The Chinese virtuoso is Wu Man, the world’s leading exponent of the Chinese pipa, a lute-like instrument with a history that spans two thousand years. She’s the guest soloist with the Chamber Orchestra of Philadelphia, in a program that opens with Mozart and concludes with three pieces that spotlight her instrument and the Chinese musical tradition. In the second half, she’ll present a solo interlude on the pipa and take the lead in a concerto for pipa and orchestra composed for her by American composer Lou Harrison. The premiere on the program will be "Mu Yan Gu-niang," a Chinese folk tune arranged for strings by the Chamber Orchestra’s conductor, Dirk Brossé.

This is the second concert in a season-long series devoted to “Migrations.” The first concert spotlighted African music. This one celebrates the global Asian migration with an international star who began her career in Hangzhou, China, and now lives in California.

Popular Bach

The Gamut Bach Ensemble is the creation of Koji Otsuki, who directs the Bach cantata program at the Marlboro Festival. Otsuki leads a period-instrument Bach group in Japan and a Philadelphia group that plays Bach on modern instruments. The Philadelphia Chamber Music Society added the Philadelphia branch of Otsuki’s group to its schedule three years ago, and it was so popular they’ve brought it back every year since.

The Gamut Bach Ensemble. (Photo courtesy of the Philadelphia Chamber Music Society.)
The Gamut Bach Ensemble. (Photo courtesy of the Philadelphia Chamber Music Society.)

This year, Otsuki has recruited some local period-instrument players for works that call for recorder players like Gwyn Roberts, the codirector of Tempesta di Mare. The selections include some of Bach’s most famous cantatas. The vocalists are all young singers in the first years of promising careers.

Winds of winter

Dolce Suono’s December program features music for wind quintets and other wind ensembles. The players in the Dolce Suono Power Wind Quintet include the principal oboe of the Baltimore Symphony; the principal bassoon and principal horn of the Metropolitan Opera; the principal clarinet of the Chamber Orchestra of Philadelphia; and Dolce Suono’s live-wire founder, flutist Mimi Stillman. The winds will receive keyboard support, where it’s called for, from Dolce Suono’s regular pianist, the redoubtable Charles Abramovic.

When Dolce Suono has presented wind concerts in the past, I’ve been impressed with the liveliness and grace Stillman and her colleagues bring to the genre. This program includes two works that should bring out their best: Danish composer Carl Nielsen’s 1916 wind quintet and Poulenc’s sextet for piano and winds. The Nielsen is a work that’s been compared to Mozart’s best pieces. The Poulenc is permeated with the French composer’s talent for incorporating elements from jazz and ragtime.

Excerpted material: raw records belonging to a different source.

(** X4. A gzip response whose header is accepted and whose body is broken
    is an error, not a panic, and the status plays no part: [unable to
    gunzip response]. *)
Theorem corrupt_gzip_body_is_an_error (cr : ClientRequest) (s : Machine)
        (res : HttpResponse) (raw : bytes) (gr : gzReader lib) (err : error) :
  GzipLaws lib ->
  http_NewRequest_check env (method cr) (Host (self s) ++ path cr) = None ->
  (forall history req, client_Do env history req = inl res) ->
  res_Body res = inl raw ->
  Header_Get (res_Header res) "Content-Encoding" = "gzip" ->
  gzip_NewReader lib raw = inl gr ->
  ioutil_ReadAll_gz lib gr = inr err ->
  fst (doRequest lib env cr s)
  = Returns ([], Some (Errorf_t "unable to gunzip response: " err)).
Proof.
  intros laws Hc Hdo Hbody Hgz Hr Ha.
  destruct (doRequest_built cr s laws Hc) as (body & _ & ->).
  rewrite Hdo. unfold read_response. rewrite Hbody, Hgz.
  cbn [String.eqb Ascii.eqb Bool.eqb].
  rewrite (doGunzip_corrupt_body lib [] raw gr err Hr Ha). reflexivity.
Qed.

(** X5. [doRequest] leaves the client, the clock and the record of
    acquisitions alone, and hands at most one request to the transport:
    there is no retry. *)
Theorem doRequest_sends_at_most_once (cr : ClientRequest) (s : Machine) :
  let s' := snd (doRequest lib env cr s) in
  self s' = self s /\ ticks s' = ticks s /\ acquired s' = acquired s
  /\ exists new, sent s' = (sent s ++ new)%list /\ (List.length new <= 1)%nat.
Proof.
  destruct (doRequest_frame lib env cr s) as (Hself & Hticks & Hacq & Hsent).
  cbv zeta. split; [assumption|]. split; [assumption|]. split; [assumption|].
  destruct Hsent as [Hsame | (body & Hone)].
  - exists []. rewrite app_nil_r. split; [assumption|cbn; lia].
  - exists [wire_request (self s) cr body]. split; [assumption|cbn; lia].
Qed.
End PipelineErrors.

Section WireFacts.
Variable lib : GzipLib.
Variable env : Env.

Lemma wire_headers_lines (m : Mnubo) (cr : ClientRequest) :
  Header_Get (wire_headers m cr) "Content-Type" = contentType cr
  /\ Header_Get (wire_headers m cr) "X-MNUBO-SDK" = "Go"
  /\ Header_Get (wire_headers m cr) "Authorization" = authorization cr
  /\ Header_Get (wire_headers m cr) "Content-Encoding"
     = (if Request (Compression m) then "gzip" else "")
  /\ Header_Get (wire_headers m cr) "Accept-Encoding"
     = (if Response (Compression m) then "gzip" else "").
Proof.
  unfold wire_headers.
  destruct (authorization cr =? "")%string eqn:Ha;
    [apply String.eqb_eq in Ha; rewrite Ha|];
    destruct (Request (Compression m)), (Response (Compression m));
    cbn; repeat split; reflexivity.
Qed.

End WireFacts.

Lemma transport_error_is_returned_witness :
  exists req,
    doRequest Sim.gz (Sim.always (inr Sim.refused)) Sim.api_request
      (Sim.boot Sim.static_client)
    = (Returns ([], Some (Errorf_t "unable to send client request: " Sim.refused)),
       record_sent (Sim.boot Sim.static_client) req).
Proof.
  apply (transport_error_is_returned Sim.gz (Sim.always (inr Sim.refused))
           Sim.api_request (Sim.boot Sim.static_client) Sim.refused
           SimFacts.gz_laws).
  - reflexivity.
  - intros history req. apply always_answers.
Defined.

Lemma unreadable_body_is_an_error_witness :
  StatusCode Sim.truncated = 200
  /\ fst (doRequest Sim.gz (Sim.always (inl Sim.truncated)) Sim.api_request
            (Sim.boot Sim.static_client))
     = Returns ([], Some (Errorf_t "unable to read response body: "
                            (Foreign "unexpected EOF"))).
Proof.
  split; [reflexivity|].
  apply (unreadable_body_is_an_error Sim.gz (Sim.always (inl Sim.truncated))
           Sim.api_request (Sim.boot Sim.static_client) Sim.truncated
           (Foreign "unexpected EOF") SimFacts.gz_laws).
  - reflexivity.
  - intros history req. apply always_answers.
  - reflexivity.
Defined.

Lemma corrupt_gzip_body_is_an_error_witness :
  fst (doRequest Sim.gz (Sim.always (inl Sim.broken_gzip)) Sim.api_request
         (Sim.boot Sim.static_client))
  = Returns ([], Some (Errorf_t "unable to gunzip response: "
                         (Foreign "flate: corrupt input"))).
Proof.
  apply (corrupt_gzip_body_is_an_error Sim.gz (Sim.always (inl Sim.broken_gzip))
           Sim.api_request (Sim.boot Sim.static_client) Sim.broken_gzip
           (Sim.gz_header ++ bytes_of "broken")%list (bytes_of "broken")
           (Foreign "flate: corrupt input") SimFacts.gz_laws).
  - reflexivity.
  - intros history req. apply always_answers.
  - reflexivity.
  - reflexivity.
  - reflexivity.
  - vm_compute. reflexivity.
Defined.


(** ** Token acquisition, further *)
Section AcquisitionFacts.
Variable lib : GzipLib.
Variable env : Env.

(** What a successful acquisition went through. *)
Lemma GetAccessTokenWithScope_success (scope : string) (s : Machine)
      (at1 : AccessToken) :
  fst (GetAccessTokenWithScope lib env scope s) = Returns (at1, None) ->
  exists body at0 s1,
    doRequest lib env (token_request (self s) scope) (noted s scope)
    = (Returns (body, None), s1)
    /\ json_Unmarshal_AccessToken env body AccessToken_zero = (at0, None)
    /\ Z.abs (ExpiresIn at0) <= ParseDuration_overflow
    /\ at1 = with_ExpiresAt at0
               (Time_Add (time_Now env (ticks s)) (ExpiresIn at0 * Millisecond))
    /\ snd (GetAccessTokenWithScope lib env scope s) = storing (ticked s1) at1.
Proof.
  rewrite GetAccessTokenWithScope_unfold.
  pose proof (doRequest_frame lib env (token_request (self s) scope)
                (noted s scope)) as (_ & Hticks & _).
  destruct (doRequest lib env (token_request (self s) scope) (noted s scope))
    as [[[body [err|]]|why] s1]; cbn [snd fst] in *; try discriminate.
  destruct (json_Unmarshal_AccessToken env body AccessToken_zero)
    as [at0 [err|]] eqn:Hjson; cbn [fst snd]; try discriminate.
  unfold time_ParseDuration_ms.
  destruct (Z.abs (ExpiresIn at0) <=? ParseDuration_overflow) eqn:Hfit;
    cbn [fst snd]; try discriminate.
  intros H. injection H as <-.
  exists body, at0, s1. rewrite Hticks. cbn [ticks noted].
  apply Z.leb_le in Hfit. auto.
Qed.

Lemma GetAccessTokenWithScope_sent (scope : string) (s : Machine) :
  let s' := snd (GetAccessTokenWithScope lib env scope s) in
  (ticks s' <= S (ticks s))%nat
  /\ exists new, sent s' = (sent s ++ new)%list /\ (List.length new <= 1)%nat.
Proof.
  rewrite GetAccessTokenWithScope_unfold.
  pose proof (doRequest_frame lib env (token_request (self s) scope)
                (noted s scope)) as (_ & Hticks & _ & Hsent).
  change (ticks (noted s scope)) with (ticks s) in Hticks.
  assert (Hnew : exists new,
            sent (snd (doRequest lib env (token_request (self s) scope)
                         (noted s scope))) = (sent s ++ new)%list
            /\ (List.length new <= 1)%nat).
  { destruct Hsent as [Hsame | (body & Hone)].
    - exists []. rewrite app_nil_r. split; [exact Hsame|cbn; lia].
    - eexists. split; [exact Hone|cbn; lia]. }
  destruct (doRequest lib env (token_request (self s) scope) (noted s scope))
    as [[[body [err|]]|why] s1]; cbn [snd] in *.
  - cbn. split; [lia|exact Hnew].
  - destruct (json_Unmarshal_AccessToken env body AccessToken_zero)
      as [at0 [err|]]; cbn; (split; [lia|exact Hnew]).
  - split; [lia|exact Hnew].
Qed.

(** X7. A successful acquisition returns the token it stores: the client
    is as before but for the stored token, whose [ExpiresAt] is the
    clock reading taken after the exchange plus [ExpiresIn]
    milliseconds; such a lifetime fits a [Duration]; the clock was read
    once and the call was recorded. *)
Theorem successful_acquisition_stores_what_it_returns (scope : string)
        (s : Machine) (at1 : AccessToken) :
  fst (GetAccessTokenWithScope lib env scope s) = Returns (at1, None) ->
  let s' := snd (GetAccessTokenWithScope lib env scope s) in
  self s' = with_Token (self s) at1
  /\ ExpiresAt at1
     = Time_Add (time_Now env (ticks s)) (ExpiresIn at1 * Millisecond)
  /\ Z.abs (ExpiresIn at1) <= ParseDuration_overflow
  /\ ticks s' = S (ticks s)
  /\ acquired s' = (acquired s ++ [scope])%list.
Proof.
  intros Hok.
  destruct (GetAccessTokenWithScope_success scope s at1 Hok)
    as (body & at0 & s1 & Hreq & _ & Hfit & -> & Hs').
  pose proof (doRequest_frame lib env (token_request (self s) scope)
                (noted s scope)) as (Hself & Hticks & Hacq & _).
  rewrite Hreq in Hself, Hticks, Hacq. cbn [snd] in *.
  cbv zeta. rewrite Hs'. cbn. rewrite Hself, Hticks, Hacq. cbn. auto.
Qed.

(** X8. A token acquired at the reading [n] with a lifetime of [e]
    milliseconds is expired at exactly the later readings that are
    beyond [n + e ms]. *)
Theorem acquired_token_lifetime (scope : string) (s : Machine)
        (at1 : AccessToken) (later : Machine) :
  fst (GetAccessTokenWithScope lib env scope s) = Returns (at1, None) ->
  fst (hasExpired env at1 later) = Returns true
  <-> time_Now env (ticks s) + ExpiresIn at1 * Millisecond
      < time_Now env (ticks later).
Proof.
  intros Hok.
  destruct (GetAccessTokenWithScope_success scope s at1 Hok)
    as (_ & at0 & _ & _ & _ & _ & -> & _).
  unfold hasExpired, now, Time_Before, Time_Add. run_go. cbn.
  split.
  - intros H. injection H as H. now apply Z.ltb_lt.
  - intros H. apply Z.ltb_lt in H. now rewrite H.
Qed.
End AcquisitionFacts.

Section ExchangeFacts.
Variable lib : GzipLib.
Variable env : Env.

(** X9. The token request on the wire: a POST to [Host ++ /oauth/token]
    of the form text for the scope, with the form content type and the
    Basic authorization of [ClientId:ClientSecret] in base64; it is the
    only request of the call, and [GetAccessToken] asks for the scope
    ALL. *)
Theorem token_request_on_the_wire (scope : string) (s : Machine) :
  http_NewRequest_check env "POST" (Host (self s) ++ "/oauth/token") = None ->
  GetAccessToken lib env = GetAccessTokenWithScope lib env "ALL"
  /\ exists req,
       sent (snd (GetAccessTokenWithScope lib env scope s)) = (sent s ++ [req])%list
       /\ req_Method req = "POST"
       /\ req_URL req = Host (self s) ++ "/oauth/token"
       /\ req_Body req = bytes_of ("grant_type=client_credentials&scope=" ++ scope)
       /\ Header_Get (req_Header req) "Content-Type"
          = "application/x-www-form-urlencoded"
       /\ Header_Get (req_Header req) "Authorization"
          = "Basic " ++ base64_EncodeToString
                          (bytes_of (ClientId (self s) ++ ":" ++ ClientSecret (self s))).
Proof.
  intros Hc. split; [reflexivity|].
  set (cr := token_request (self s) scope).
  set (req := wire_request (self s) cr (token_payload scope)).
  assert (Hsent : sent (snd (doRequest lib env cr (noted s scope)))
                  = (sent s ++ [req])%list).
  { rewrite doRequest_unfold.
    replace (Request (Compression (self (noted s scope)))
             && negb (skipCompression cr)) with false
      by (cbn; now rewrite andb_false_r).
    rewrite (send_request_built lib env (self s) cr _ (noted s scope) Hc).
    destruct (client_Do env (sent (noted s scope))
                (wire_request (self s) cr (payload cr)));
      [rewrite read_response_state|]; reflexivity. }
  exists req. split.
  - rewrite GetAccessTokenWithScope_unfold. fold cr.
    destruct (doRequest lib env cr (noted s scope))
      as [[[body [err|]]|why] s1]; cbn [snd] in *; try exact Hsent.
    destruct (json_Unmarshal_AccessToken env body AccessToken_zero)
      as [at' [err|]]; exact Hsent.
  - split; [reflexivity|]. split; [reflexivity|]. split; [reflexivity|].
    destruct (wire_headers_lines (self s) cr) as (Hct & _ & Hauth & _).
    split; [exact Hct|exact Hauth].
Qed.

The Chamber Orchestra of Philadelphia will present ASIA: Mozart, Dvořák, and the Pipa on Sunday, December 9, at 2:30pm and on Monday, December 10, at 7:30pm at the Kimmel’s Perelman Theater (Broad and Spruce Streets, Philadelphia). Tickets ($39.10 to $78.50) are available online and at the door.

The Philadelphia Chamber Music Society will present The Gamut Bach Ensemble on Wednesday, December 12, at 7:30pm at the Church of the Holy Trinity in Rittenhouse Square, Philadelphia. Tickets ($25) are available online and at the door.

The Dolce Suono Ensemble will present the DSE Power Wind Quintet on Sunday, December 16, at 3pm at Trinity Center for Urban Life (22nd and Spruce Streets, Philadelphia). Tickets ($10 to $30) are available online and at the door.